Link Archive - Mar 2025

Another month, another set of links I wanted to keep. March was mostly AI agents, AGI forecasts, and a few attempts to get outside my usual AI bubble.

Deep Dive into LLMs like ChatGPT - Andrej Karpathy

This is a general guide for non-technical users explaining how ChatGPT works, and Karpathy does a great job with it. If someone can sit through the 3.5-hour talk, they’ll get the basic intuition behind language models. There wasn’t much new for me personally, but it is still a high-quality, dense summary for people less familiar with the technology.

LLM Visualization

I discovered this while watching Karpathy’s LLM explanation video. Even if you understand the code, it is worth looking at because you can see how the matrices move around and how different their scales are.

How I use LLMs - Andrej Karpathy

This video shows how Karpathy uses LLMs in his everyday life, and I found it satisfying that many of his use cases align with mine. One takeaway was his extensive use of voice recording and transcription to minimize keyboard use. After seeing this, I implemented a custom workflow where pressing a shortcut triggers the computer to pick up my voice and transcribe it using a Whisper model. I also picked up some useful tips like keeping memory turned on.

Agency > Intelligence - Andrej Karpathy

Karpathy notes that agency is more valuable than intelligence. It’s an insightful but hard-to-grasp concept. High intelligence and high agency overlap somewhat, but they are distinct. Current language models are strong at intelligence but still weak at agency. Agency matters because you have to actively act on your environment. If LLMs get much better at agency, that will be a big shift. Even in society, people with high agency are often rewarded more than people with only high intelligence.

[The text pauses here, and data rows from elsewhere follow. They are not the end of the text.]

(* ===== verification/NestedCalls.v ===== *)
(** * Zome functions that call zome functions

    A zome function may call another function of its instance with [hdk::call]:
    [local_call] of [core/src/wasm_engine/api/call.rs] makes the call with
    [call_zome_function] and blocks the thread of the caller on its future.  The
    calls themselves run as in the file on zome calls: [MAX_ZOME_CALLS] at most at a time,
    the others queue.

    A caller keeps its place among the running calls while it waits, so calls
    that wait for calls in the queue can take all the places; then no call of the
    instance ever runs again. *)

From stdpp Require Import base strings list gmap relations.
From Stdlib Require Import ZArith.
From S2P Require Import Prelude Errors CoreTypes Dna Storage Action Instances Nucleus ZomeCalls.

(** The calls of an instance, and for each call whose thread is blocked in
    [local_call] the call it waits for. *)
Record NestedSystem : Type := {
  calls : CallSystem;
  waits : gmap ZomeFnCall ZomeFnCall;
}.

Definition NestedSystem_new (n : NucleusState) : NestedSystem :=
  {| calls := CallSystem_new n; waits := ∅ |}.

(** [call_zome_function] after the checks: the call is queued, and its future
    awaits the result. *)
Definition issue_call (s : CallSystem) (c : ZomeFnCall) : CallSystem :=
  {| nucleus := nucleus s; channel := channel s ++ [Action_QueueZomeFunctionCall c];
     futures := <[c := false]> (futures s); threads := threads s; issued := {[c]} ∪ issued s |}.

(** A thread that waits neither returns nor makes another call; it goes on when
    the future it waits for is resolved. *)
Inductive nested_step : NestedSystem → NestedSystem → Prop :=
| nested_work s calls' :
    work (calls s) calls' →
    (∀ c, c ∈ threads (calls s) → c ∉ threads calls' → waits s !! c = None) →
    nested_step s {| calls := calls'; waits := waits s |}
| nested_call s c :
    c ∉ issued (calls s) →
    nested_step s {| calls := issue_call (calls s) c; waits := waits s |}
| nested_other s a :
    call_msg a = None →
    nested_step s {| calls := {| nucleus := nucleus (calls s); channel := channel (calls s) ++ [a];
                                 futures := futures (calls s); threads := threads (calls s);
                                 issued := issued (calls s) |}; waits := waits s |}
| nested_local_call s c c' :
    c ∈ threads (calls s) → waits s !! c = None → c' ∉ issued (calls s) →
    nested_step s {| calls := issue_call (calls s) c'; waits := <[c := c']> (waits s) |}
| nested_resume s c c' :
    waits s !! c = Some c' → futures (calls s) !! c' = None →
    nested_step s {| calls := calls s; waits := delete c (waits s) |}.

Definition nested_reachable (s : NestedSystem) : Prop :=
  ∃ n, idle n ∧ rtc nested_step (NestedSystem_new n) s.

(** Every place is taken by a call whose thread waits, either for one of the
    running calls or for a call that has not started. *)
Definition waits_in_vain (s : NestedSystem) (c : ZomeFnCall) : bool :=
  bool_decide (c ∈ threads (calls s)) &&
  match waits s !! c with
  | Some c' => bool_decide (c' ∈ running_zome_calls (nucleus (calls s))) ||
               bool_decide (futures (calls s) !! c' = Some false)
  | None => false
  end.

Definition blocked (s : NestedSystem) : bool :=
  Nat.eqb (size (running_zome_calls (nucleus (calls s)))) MAX_ZOME_CALLS &&
  forallb (waits_in_vain s) (elements (running_zome_calls (nucleus (calls s)))).

(** ** Calls of an instance with nested calls are calls of an instance *)

Lemma nested_call_step s s' : nested_step s s' → rtc call_step (calls s) (calls s').
Proof.
  destruct 1 as [s' calls' Hw _|s c Hc|s a Ha|s c c' _ _ Hc|s c c' _ _]; cbn; [..|done];
    apply rtc_once.
  - by apply step_work.
  - by apply step_call.
  - by apply step_other.
  - by apply step_call.
Qed.

Lemma nested_phases s : nested_reachable s → ∃ ph, phases (calls s) ph.
Proof.
  intros (n & Hn & Hs). apply reachable_phases. exists n. split; [done|].
  change (CallSystem_new n) with (calls (NestedSystem_new n)).
  induction Hs as [|s1 s2 s3 Hstep _ IH]; [done|].
  etrans; [by apply nested_call_step|done].
Qed.

(** ** No way out *)

Lemma blocked_spec s :
  blocked s = true ↔
  size (running_zome_calls (nucleus (calls s))) = MAX_ZOME_CALLS ∧
  ∀ c, c ∈ running_zome_calls (nucleus (calls s)) →
    c ∈ threads (calls s) ∧
    ∃ c', waits s !! c = Some c' ∧
          (c' ∈ running_zome_calls (nucleus (calls s)) ∨ futures (calls s) !! c' = Some false).
Proof.
  unfold blocked. rewrite andb_true_iff, Nat.eqb_eq, forallb_forall. f_equiv.
  split; intros Hall c Hc.
  - apply elem_of_elements, list_elem_of_In, Hall in Hc. unfold waits_in_vain in Hc.
    apply andb_true_iff in Hc as [Ht Hw]. split; [by apply bool_decide_eq_true in Ht|].
    destruct (waits s !! c) as [c'|]; [|done]. exists c'. split; [done|].
    by apply orb_true_iff in Hw as [Hw|Hw]; apply bool_decide_eq_true in Hw; [left|right].
  - apply list_elem_of_In, elem_of_elements, Hall in Hc as (Ht & c' & Hw & Hc'). unfold waits_in_vain.
    rewrite bool_decide_true, Hw by done. apply orb_true_iff.
    by destruct Hc' as [?|?]; [left|right]; apply bool_decide_eq_true.
Qed.

Section blocked.
Variables (s : NestedSystem) (ph : ZomeFnCall → Phase).
Hypothesis Hph : phases (calls s) ph.
Hypothesis Hblocked : blocked s = true.

Let running := running_zome_calls (nucleus (calls s)).

Lemma running_executes c : c ∈ running → ph c = Executing.
Proof. intros Hc. apply (ph_threads _ _ Hph). by apply (proj1 (blocked_spec s) Hblocked). Qed.

Lemma thread_waits c : c ∈ threads (calls s) → waits s !! c ≠ None.
Proof.
  intros Ht%(ph_threads _ _ Hph). destruct (proj1 (blocked_spec s) Hblocked) as [_ Hb].
  destruct (Hb c) as (_ & c' & -> & _); [|done]. apply (ph_running _ _ Hph). by rewrite Ht.
Qed.

(** Reducing an action changes the running calls only when one returns. *)
Lemma blocked_reduce a rest :
  channel (calls s) = a :: rest →
  running_zome_calls (Nucleus.reduce (nucleus (calls s)) (wrap a)) = running.
Proof.
  intros Hch. destruct (call_msg a) as [m|] eqn:Ha;
    [|by destruct (reduce_no_call (nucleus (calls s)) a Ha) as (_ & ? & _)].
  assert (Hm : ph (msg_call m) = phase_of_msg m).
  { apply (ph_msgs _ _ Hph). rewrite Hch. cbn. rewrite Ha. by left. }
  destruct a; cbn in Ha; try done; injection Ha as <-; cbn in Hm |- *.
  - destruct (proj1 (blocked_spec s) Hblocked) as [Hfull _]. fold running in Hfull |- *. by rewrite Hfull.
  - assert (Hc : ph (response_call response) = Executing); [|congruence].
    apply running_executes, (ph_running _ _ Hph). by rewrite Hm.
  - fold running. assert (call ∉ running); [|set_solver].
    intros Hc%running_executes. congruence.
Qed.

(** What stays as it is: the running calls, and the calls that have not started. *)
Definition stays (s' : NestedSystem) : Prop :=
  running_zome_calls (nucleus (calls s')) = running ∧
  (∀ c, futures (calls s) !! c = Some false → futures (calls s') !! c = Some false) ∧
  blocked s' = true.

Lemma blocked_stays s' :
  running_zome_calls (nucleus (calls s')) = running →
  threads (calls s) ⊆ threads (calls s') →
  (∀ c c', waits s !! c = Some c' → c ∈ running → waits s' !! c = Some c') →
  (∀ c, futures (calls s) !! c = Some false → futures (calls s') !! c = Some false) →
  stays s'.
Proof.
  intros Hr Ht Hw Hf. split_and!; [done..|]. destruct (proj1 (blocked_spec s) Hblocked) as [Hfull Hb].
  apply blocked_spec. rewrite Hr. split; [done|]. intros c Hc.
  destruct (Hb c Hc) as (Htc & c' & Hwc & Hc'). split; [by apply Ht|]. exists c'.
  split; [by apply Hw|]. destruct Hc' as [?|?]; [by left|right; by apply Hf].
Qed.

Lemma blocked_work calls' :
  work (calls s) calls' →
  (∀ c, c ∈ threads (calls s) → c ∉ threads calls' → waits s !! c = None) →
  stays {| calls := calls'; waits := waits s |}.
Proof.
  intros Hw Hret. inversion Hw as [s0 a rest Hch|s0 c b Hf Hp|s0 c b r Hf Hp|s0 c r Hin]; subst.
  - apply blocked_stays; try done. by apply (blocked_reduce a rest).
  - rewrite (ph_futures _ _ Hph) in Hf. destruct b; cbn in Hp; [by destruct (zome_call_result _ _)|].
    case_bool_decide as Hc; [|done]. by rewrite running_executes in Hf.
  - apply blocked_stays; cbn; try done. intros c0 Hc0.
    rewrite lookup_delete_ne; [done|]. intros <-. rewrite Hf in Hc0. simplify_eq. cbn in Hp.
    by case_bool_decide.
  - exfalso. apply (thread_waits c Hin), Hret; [done|]. cbn. set_solver.
Qed.

Lemma issue_keeps_futures c c0 :
  c ∉ issued (calls s) → futures (calls s) !! c0 = Some false →
  futures (issue_call (calls s) c) !! c0 = Some false.
Proof. intros _ Hc0. cbn. by destruct (decide (c = c0)) as [->|]; simplify_map_eq. Qed.

Lemma blocked_step s' : nested_step s s' → stays s'.
Proof.
  intros Hs. inversion Hs as [s0 calls' Hw Hret|s0 c Hc|s0 a Ha|s0 c c' Hin Hn Hc|s0 c c' Hwc Hfc];
    subst.
  - by apply blocked_work.
  - apply blocked_stays; try done. intros c0. by apply issue_keeps_futures.
  - by apply blocked_stays.
  - by destruct (thread_waits c Hin).
  - apply blocked_stays; cbn; try done. intros c0 c1 Hc0 Hrun.
    destruct (proj1 (blocked_spec s) Hblocked) as [_ Hb]. destruct (Hb c0 Hrun) as (_ & c2 & Hw2 & Hc2).
    simplify_eq. rewrite lookup_delete_ne; [done|]. intros <-. simplify_eq.
    destruct Hc2 as [Hc2|Hc2]; [|congruence]. rewrite (ph_futures _ _ Hph) in Hfc.
    by rewrite running_executes in Hfc.
Qed.

End blocked.

(** C31: nested calls can block an instance for good.  Once every place is taken
    by a call that waits for another running call or for one that has not
    started, nothing that happens later helps: the same calls run, none of them
    ever gets a result, and no call that has not started ever starts. *)
Theorem nested_calls_deadlock s s' :
  nested_reachable s → blocked s = true → rtc nested_step s s' →
  running_zome_calls (nucleus (calls s')) = running_zome_calls (nucleus (calls s)) ∧
  (∀ c, c ∈ running_zome_calls (nucleus (calls s)) →
     futures (calls s') !! c = Some true ∧ zome_call_result (nucleus (calls s')) c = None) ∧
  (∀ c, futures (calls s) !! c = Some false → futures (calls s') !! c = Some false).
Proof.
  intros Hreach Hb Hs.
  assert (nested_reachable s' ∧ stays s s') as (Hreach' & Hr & Hf & Hb').
  { induction Hs as [|s1 s2 s3 Hstep _ IH]; [done|].
    destruct (nested_phases _ Hreach) as [ph Hph].
    destruct (blocked_step _ _ Hph Hb _ Hstep) as (Hr & Hf & Hb2).
    destruct IH as (H3 & Hr3 & Hf3 & Hb3); [|done|].
    { destruct Hreach as (n & Hn & Hp). exists n. split; [done|]. by eapply rtc_r. }
    split; [done|]. split_and!; [congruence|auto|done]. }
  destruct (nested_phases _ Hreach') as [ph Hph].
  split_and!; [done| |done]. intros c Hc. rewrite <- Hr in Hc.
  apply (running_executes s' ph Hph Hb') in Hc. rewrite (ph_futures _ _ Hph), Hc.
  split; [done|]. apply eq_None_not_Some. unfold zome_call_result.
  by rewrite (ph_results _ _ Hph), Hc.
Qed.

(** ** A chain of calls *)

(** Steps by which calls come to wait. *)
Inductive Cmd : Type :=
| Cmd_call (c : ZomeFnCall)
| Cmd_local_call (c c' : ZomeFnCall)
| Cmd_reduce
| Cmd_spawn (c : ZomeFnCall).

Definition exec (s : NestedSystem) (cmd : Cmd) : option NestedSystem :=
  match cmd with
  | Cmd_call c =>
      guard (c ∉ issued (calls s));; Some {| calls := issue_call (calls s) c; waits := waits s |}
  | Cmd_local_call c c' =>
      guard (c ∈ threads (calls s));; guard (waits s !! c = None);; guard (c' ∉ issued (calls s));;
      Some {| calls := issue_call (calls s) c'; waits := <[c := c']> (waits s) |}
  | Cmd_reduce =>
      match channel (calls s) with
      | a :: rest => Some {| calls := after_reduce (calls s) a rest; waits := waits s |}
      | [] => None
      end
  | Cmd_spawn c =>
      guard (futures (calls s) !! c = Some false);;
      guard (c ∈ running_zome_calls (nucleus (calls s)));;
      Some {| calls := {| nucleus := nucleus (calls s); channel := channel (calls s);
                          futures := <[c := true]> (futures (calls s));
                          threads := {[c]} ∪ threads (calls s); issued := issued (calls s) |};
              waits := waits s |}
  end.

Fixpoint exec_all (s : NestedSystem) (l : list Cmd) : option NestedSystem :=
  match l with
  | [] => Some s
  | cmd :: l => s ← exec s cmd; exec_all s l
  end.

Lemma exec_step s cmd s' : exec s cmd = Some s' → nested_step s s'.
Proof.
  destruct cmd; cbn; repeat case_guard; try done; cbn.
  - intros [= <-]. by apply nested_call.
  - intros [= <-]. by apply nested_local_call.
  - destruct (channel (calls s)) as [|a rest] eqn:Hch; [done|]. intros [= <-].
    apply nested_work; [by apply work_reduce|done].
  - intros [= <-]. apply nested_work; [|cbn; set_solver].
    eapply work_spawn; [done|]. cbn. by rewrite bool_decide_true.
Qed.

Lemma exec_all_steps s l s' : exec_all s l = Some s' → rtc nested_step s s'.
Proof.
  revert s. induction l as [|cmd l IH]; intros s; cbn; [by intros [= <-]|].
  destruct (exec s cmd) as [s1|] eqn:He; [|done]. intros Hl.
  eapply rtc_l; [by eapply exec_step|by apply IH].
Qed.

Definition hop (i : nat) : ZomeFnCall :=
  {| call_id := N.of_nat i; zome_name := "";
     cap := {| cap_token := ""; cap_provenance := {| source := ""; signature := "" |} |};
     call_fn_name := ""; call_parameters := "" |}.

(** One call from outside whose function calls another, and so on. *)
Definition chain_cmds (depth : nat) : list Cmd :=
  Cmd_call (hop 0) :: Cmd_reduce :: Cmd_spawn (hop 0) ::
  (seq 0 depth ≫= λ i,
     Cmd_local_call (hop i) (hop (S i)) :: Cmd_reduce ::
     if Nat.ltb (S i) MAX_ZOME_CALLS then [Cmd_spawn (hop (S i))] else []).

Definition ex_nested (depth : nat) : NestedSystem :=
  default (NestedSystem_new ex_nucleus)
    (exec_all (NestedSystem_new ex_nucleus) (chain_cmds depth)).

(** A single call nested eleven deep is enough. *)
Lemma nested_calls_deadlock_witness :
  let s := ex_nested MAX_ZOME_CALLS in
  let s' := {| calls := issue_call (calls s) (hop 99); waits := waits s |} in
  running_zome_calls (nucleus (calls s')) = running_zome_calls (nucleus (calls s)) ∧
  (∀ c, c ∈ running_zome_calls (nucleus (calls s)) →
     futures (calls s') !! c = Some true ∧ zome_call_result (nucleus (calls s')) c = None) ∧
  (∀ c, futures (calls s) !! c = Some false → futures (calls s') !! c = Some false).
Proof.
  intros s s'. apply (nested_calls_deadlock s s').
  - exists ex_nucleus. split; [done|]. apply (exec_all_steps _ (chain_cmds MAX_ZOME_CALLS)).
    unfold s, ex_nested. destruct (exec_all _ _) as [x|] eqn:He; [done|].
    apply (f_equal (λ o, match o with Some _ => true | None => false end)) in He.
    vm_compute in He. discriminate.
  - vm_compute. reflexivity.
  - apply rtc_once, nested_call. apply (bool_decide_eq_true_1 _). vm_compute. reflexivity.
Defined.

Clarifying and predicting AGI — LessWrong

This is probably the piece I kept thinking about most in March. It introduces the T-AGI framework, Richard Ngo’s attempt to make the AGI definition less slippery. He defines a system as a T-AGI if, on most cognitive tasks, it beats most human experts given time T to perform the task.
For example, a one-second AGI would beat humans at quick information retrieval questions like “Who is the leader of Zimbabwe?” A one-minute AGI would outperform humans on tasks they’d need a minute for, and so on.
This definition is elegant and clarifying. By this standard, I think single-digit-hour AGI is probably happening right now. For some coding tasks, current agentic systems can create and run code in one shot that would take me hours manually. This framework gives me a much clearer way to think about AGI progress.

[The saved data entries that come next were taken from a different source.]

(** ** link_entries.rs and remove_link.rs *)

(** The link that is added or removed; without a header on the chain the call
    fails as if its argument had been malformed. *)
Definition with_link_data (self : Runtime) (input : LinkEntriesArgs) (kind : LinkActionKind)
    (k : LinkData → Api) : Api :=
  '(s, _) ← state_expect;
  match agent_top_chain_header (st_agent s) with
  | None => ribosome_error_code self ArgumentDeserializationFailed
  | Some top_chain_header =>
      k (LinkData_from_link (LinkEntriesArgs_to_link input) kind top_chain_header node_agent_id)
  end.

Definition invoke_link_entries (self : Runtime) (args : Z) : Api :=
  with_context self (with_args self args decode_link_entries (λ input,
    with_link_data self input ADD (λ link_add,
      let entry := Entry_LinkAdd link_add in
      result ← author_entry entry None [];
      store_result self ((λ _, Value_Address (Entry_address entry)) <$> result)))).

(** [GetLinksArgs] for the links of the same base, type and tag. *)
Definition links_like (link : Link) : GetLinksArgs :=
  {| links_entry_address := base link; args_link_type := Some (link_type link);
     args_tag := Some (tag link);
     links_options := {| links_status_request := LinksStatus_Live; links_headers := false;
                         links_timeout := default_timeout; links_pagination := None;
                         links_sort_order := None |} |}.

Definition invoke_remove_link (self : Runtime) (args : Z) : Api :=
  with_context self (with_args self args decode_link_entries (λ input,
    with_link_data self input REMOVE (λ link_remove,
      let link := LinkEntriesArgs_to_link input in
      let config := {| config_headers := false; pagination := None; sort_order := None |} in
      response_result ← Futures.query (QueryMethod_Link (links_like link) (LinksQuery_Links config))
                          default_timeout;
      match response_result with
      | Ok (QueryResult_Links (LinksResult_Links links) _ _) =>
          let filtered_links :=
            gld_address <$> filter (λ l, gld_target l = target link) links in
          let entry := Entry_LinkRemove link_remove filtered_links in
          result ← author_entry entry None [];
          store_result self ((λ _, Value_Unit) <$> result)
      | _ => ribosome_error_code self WorkflowFailed
      end))).

(** ** get_entry.rs, get_links.rs and get_links_count.rs *)

Definition invoke_get_entry (self : Runtime) (args : Z) : Api :=
  with_context self (with_args self args decode_get_entry (λ input,
    result ← get_entry_result_workflow (get_args_address input) (get_args_options input)
               (get_args_timeout input);
    store_result self (Value_GetEntryResult <$> result))).

Definition invoke_get_links (self : Runtime) (args : Z) : Api :=
  with_context self (with_args self args decode_get_links (λ input,
    result ← get_link_result_workflow input;
    store_result self (Value_GetLinksResult <$> result))).

Definition invoke_get_links_count (self : Runtime) (args : Z) : Api :=
  with_context self (with_args self args decode_get_links (λ input,
    result ← get_link_result_count_workflow input;
    store_result self (Value_GetLinksResultCount <$> result))).

(** ** query.rs *)

Definition get_entry_from_chain (address : Address) : Prog (Result HolochainError Entry) :=
  maybe_entry ←? read_entry_from_agent_chain address;
  mret (ok_or (HolochainError_ErrorGeneric ("Failed to obtain Entry for Address " +:+ address))
          maybe_entry).

(** The DNA is left out; without headers it is fetched first. *)
Fixpoint entries_of_addresses (addresses : list Address) :
    Prog (Result HolochainError (list (Address * Entry))) :=
  match addresses with
  | [] => ret_ok []
  | address :: addresses =>
      entry ←? get_entry_from_chain address;
      entries ←? entries_of_addresses addresses;
      ret_ok (if bool_decide (Entry_entry_type entry = EntryType_Dna) then entries
              else (address, entry) :: entries)
  end.

Fixpoint entries_of_headers (headers : list ChainHeader) :
    Prog (Result HolochainError (list (ChainHeader * Entry))) :=
  match headers with
  | [] => ret_ok []
  | header :: headers =>
      if bool_decide (entry_type header = EntryType_Dna) then entries_of_headers headers
      else
        entry ←? get_entry_from_chain (entry_address header);
        entries ←? entries_of_headers headers;
        ret_ok ((header, entry) :: entries)
  end.

(** What the application gets of a result of the chain. *)
Definition query_result (entries : bool) (result : ChainStoreQueryResult) :
    Prog (Result HolochainError QueryResult) :=
  match entries, result with
  | false, Addresses addresses => ret_ok (Query_Addresses addresses)
  | false, Headers headers => ret_ok (Query_Headers headers)
  | true, Addresses addresses =>
      l ←? entries_of_addresses addresses; ret_ok (Query_Entries l)
  | true, Headers headers =>
      l ←? entries_of_headers headers; ret_ok (Query_HeadersWithEntries l)
  end.
(* ===== verification/Dpki.v ===== *)
(** * Keys, seeds and their encryption

    Models the crate [src/crates/dpki/src]: encryption with a passphrase
    ([password_encryption.rs], [utils.rs]), key pairs ([keypair.rs], [key_bundle.rs]),
    seeds and their mnemonics ([seed.rs]), and the blobs in which keys and seeds are
    stored ([key_blob.rs]).

    Buffers are lists of bytes ([Z]s).  libsodium, the HCID encoding of public keys,
    BIP39, and JSON with base64 come from the class [Sodium]; what the code relies
    on of them is in [SodiumLaws], which the theorems that need it assume and which
    [toy_sodium] shows to be satisfiable.  Random bytes are arguments.
    [Panic] is a failed assertion or [expect].

    The theorems: all kinds of keys and seeds are read back from their blobs
    ([blobs_read_back]), an encrypted seed is read back from its mnemonic
    ([mnemonic_reads_back]), and what a key pair signs verifies. *)

From S2P Require Import Prelude Errors Ribosome.
From stdpp Require Import pretty.
From Stdlib Require Import Ascii.

Local Open Scope string_scope.
Local Open Scope nat_scope.

Abbreviation bytes := (list Z) (only parsing).

(** ** Constants *)

Definition CONTEXT_SIZE : nat := 8.
Definition SEED_SIZE : nat := 32.
Definition AGENT_ID_CTX : bytes := bytes_of_string "HCAGNTID".
Definition SIGNATURE_SIZE : nat := 64.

The Government Knows AGI is Coming - The Ezra Klein Show

This offered a useful perspective. I’ve heard repeatedly that since agents are booming, AGI might be closer than we think. In this New York Times podcast, someone from the government side is interviewed, and I was surprised by how seriously they’re taking it. It made the whole thing feel less like tech discourse and more like something institutions are actually preparing for. It’s not sci-fi anymore.

Vertical AI Agents Could Be 10X Bigger Than SaaS

In this podcast, Y Combinator partners discuss how many companies in their latest batch already have a majority of their codebase written by AI. They couldn’t have imagined this even a year ago. They also discuss how vertical AI agents might affect startups and larger companies, and whether these agents could eat into the SaaS model.

Building Effective AI Agents - Anthropic

This is Anthropic’s high-level guide to building effective agents. They give a simple way to think about agents and their components, walking through workflows like prompt chaining, routing, and parallelization.
This got me thinking: large language models are generally non-thinking models, almost like instant thoughts compared to human thinking. Right now, this kind of agent thinking is rigid and rule-based. It structures LLM usage explicitly, like stringing together multiple compartmentalized thoughts into a workflow. In a sense, it organizes how LLMs “think,” almost like a coordinated assembly of multiple minds.
But when we move toward real agents and reasoning models fine-tuned without this explicit scaffolding, agents might discover better structures themselves. That feels closer to the “bitter lesson” view: the strongest systems often come from letting models learn structure instead of hand-defining it.

Tips for building AI agents

This casual talk elaborates on the blog post above. One funny anecdote: when debugging reasoning traces from Claude, the developers sometimes find agents taking strange reasoning paths. To debug, they try to mimic the model’s behavior themselves, looking at the screen for one second and then spending a minute thinking about the next step. That is funny and slightly intense.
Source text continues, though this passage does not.